Un tratto di condotta fognaria interessata da interventi di rifacimento, posta in
prossimità di via Monteserico, attraversa un corpo di frana di tipo colamento lento
quiescente a cui l’AdB di Basilicata ha attribuito un valore di rischio idrogeologico
medio R2.
Lungo il versante su cui è impostato il fosso Gaudemanno la condotta è ubicata su un
corpo di frana di tipo colamento lento a cui l’AdB Basilicata ha attribuito un valore di
rischio idrogeologico R4 molto elevato. Si evidenzia che tale corpo di frana coinvolge
anche l’attuale impianto di depurazione, da qui la necessità di realizzarne uno nuovo.

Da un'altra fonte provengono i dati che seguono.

(* ===== verification/XhrProofs.v ===== *)
(** * XMLHttpRequest: theorems

    The callbacks of a transfer implement a pure machine on responses ([resp_step]): status,
    headers and body. The methods that read the response return what the machine holds. *)

From S2P Require Import Prelude State Runtime Logic Promise Worlds Misc Curl XhrHeaders Xhr.

(** ** Calls of handlers

    Memory, counts and every cell but a promise are as before. *)
Definition is_promise (b : jsbody) : bool := match b with BPromise _ => true | _ => false end.

Record calm (w w' : World) : Prop := {
  calm_env : w_env w' = w_env w;
  calm_mem : w_mem w' = w_mem w;
  calm_rc : ∀ a, rc w' a = rc w a;
  calm_cell : ∀ a b, w_cell w !! a = Some b → is_promise b = false → w_cell w' !! a = Some b
}.

#[export] Instance calm_preorder : PreOrder calm.
Proof.
  split; [by split|]. intros w1 w2 w3 [E1 M1 R1 C1] [E2 M2 R2 C2]. split; [congruence|congruence| |eauto].
  intros a. by rewrite R2.
Qed.

Lemma quiet_calm w w' : quiet w w' → calm w w'.
Proof. intros [E1 M1 R1 C1]. split; eauto. Qed.

(** A function is called: the caller holds the result. *)
Lemma wp_JS_Call_calm f argv (Q : JSValue → World → Prop) w :
  (∀ v w', w_env w' = w_env w → w_mem w' = w_mem w → (∀ a, rc w' a = rc w a + cnt a (ref_of v)) → holds w' (ref_of v) →
     (∀ a b, w_cell w !! a = Some b → is_promise b = false → w_cell w' !! a = Some b) → Q v w') →
  wp (JS_Call f argv) Q w.
Proof.
  intros HQ. unfold JS_Call. wp_step. wp_step. wp_step. wp_step.
  assert (HZ : ∀ v w', ref_of v = [] → quiet w w' → Q v w').
  { intros v w' Hv [E1 M1 R1 C1]. apply HQ; try done; rewrite ?Hv; [|apply holds_nil|eauto].
    intros a. rewrite R1, cnt_nil. lia. }
  assert (HE : wp (js_raise ;; mret JS_EXCEPTION) Q (log_ev (Ev "JS_Call" (AV f :: (AV <$> argv))) w)).
  { wp_steps. apply HZ; [done|]. etrans; [apply quiet_log_ev|exact Hq]. }
  destruct (body_of f _) as [[]|]; try done.
  - wp_steps. apply HQ; world_simpl; try done; [|apply holds_nil|].
    + intros a. world_simpl. lia.
    + intros a b Hb Hp. world_simpl. destruct (decide (a = promise)) as [->|]; [|by rewrite lookup_alter_ne].
      rewrite lookup_alter_eq, Hb. by destruct b.
  - wp_steps.
    + apply HZ; [done|]. etrans; apply quiet_log_ev.
    + unfold JS_NewObjectProto. apply wp_js_new. intros a Ha Ra. apply HQ; world_simpl; try done.
      * intros x. world_simpl. lia.
      * apply holds_one. world_simpl. world_simpl_in Ra. rewrite decide_True by done. lia.
      * intros x b Hb _. world_simpl. rewrite lookup_insert_ne; [done|]. world_simpl_in Ha. congruence.
    + apply HZ; [done|]. etrans; [apply quiet_log_ev|]. etrans; [apply quiet_log_ev|exact Hq].
Qed.

(** ** Rules *)

Lemma wp_get_x p al x (Q : IJJSXhr → World → Prop) w :
  w_mem w !! p = Some (al, CXhr x) → Q x w → wp (get_x p) Q w.
Proof. intros Hp HQ. unfold get_x. wp_step. eapply wp_load; [done|]. by wp_steps. Qed.

Lemma wp_upd_x p al x f (Q : unit → World → Prop) w :
  w_mem w !! p = Some (al, CXhr x) → Q tt (set_mem (<[p := (al, CXhr (f x))]> (w_mem w)) w) → wp (upd_x p f) Q w.
Proof. intros Hp HQ. unfold upd_x, put_x. wp_step. eapply wp_get_x; [done|]. by eapply wp_store. Qed.

Ltac get_x := eapply wp_get_x; [lookup_tac|].
Ltac upd_x := eapply wp_upd_x; [lookup_tac|].

(** No handler calls the request back. *)
Definition no_user : nat → M unit := λ _, mret tt.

Si rimanda all’elaborato 2.1.5 denominato “Carta del rischio Idrogeologico”.
IDROLOGIA DI SUPERFICIE E IDROGEOLOGIA
Il territorio del comune di Genzano di Lucania fa parte del bacino imbrifero del fiume
Bradano, il cui deflusso è verso il Mar Jonio.
Il reticolo idrografico secondario che confluisce alla sinistra idraulica del fiume
Bradano, è sviluppato ed ha un regime prevalentemente stagionale. Il suo scorrimento
è condizionato dalla permeabilità dei terreni affioranti e dalla pendenza dei versanti.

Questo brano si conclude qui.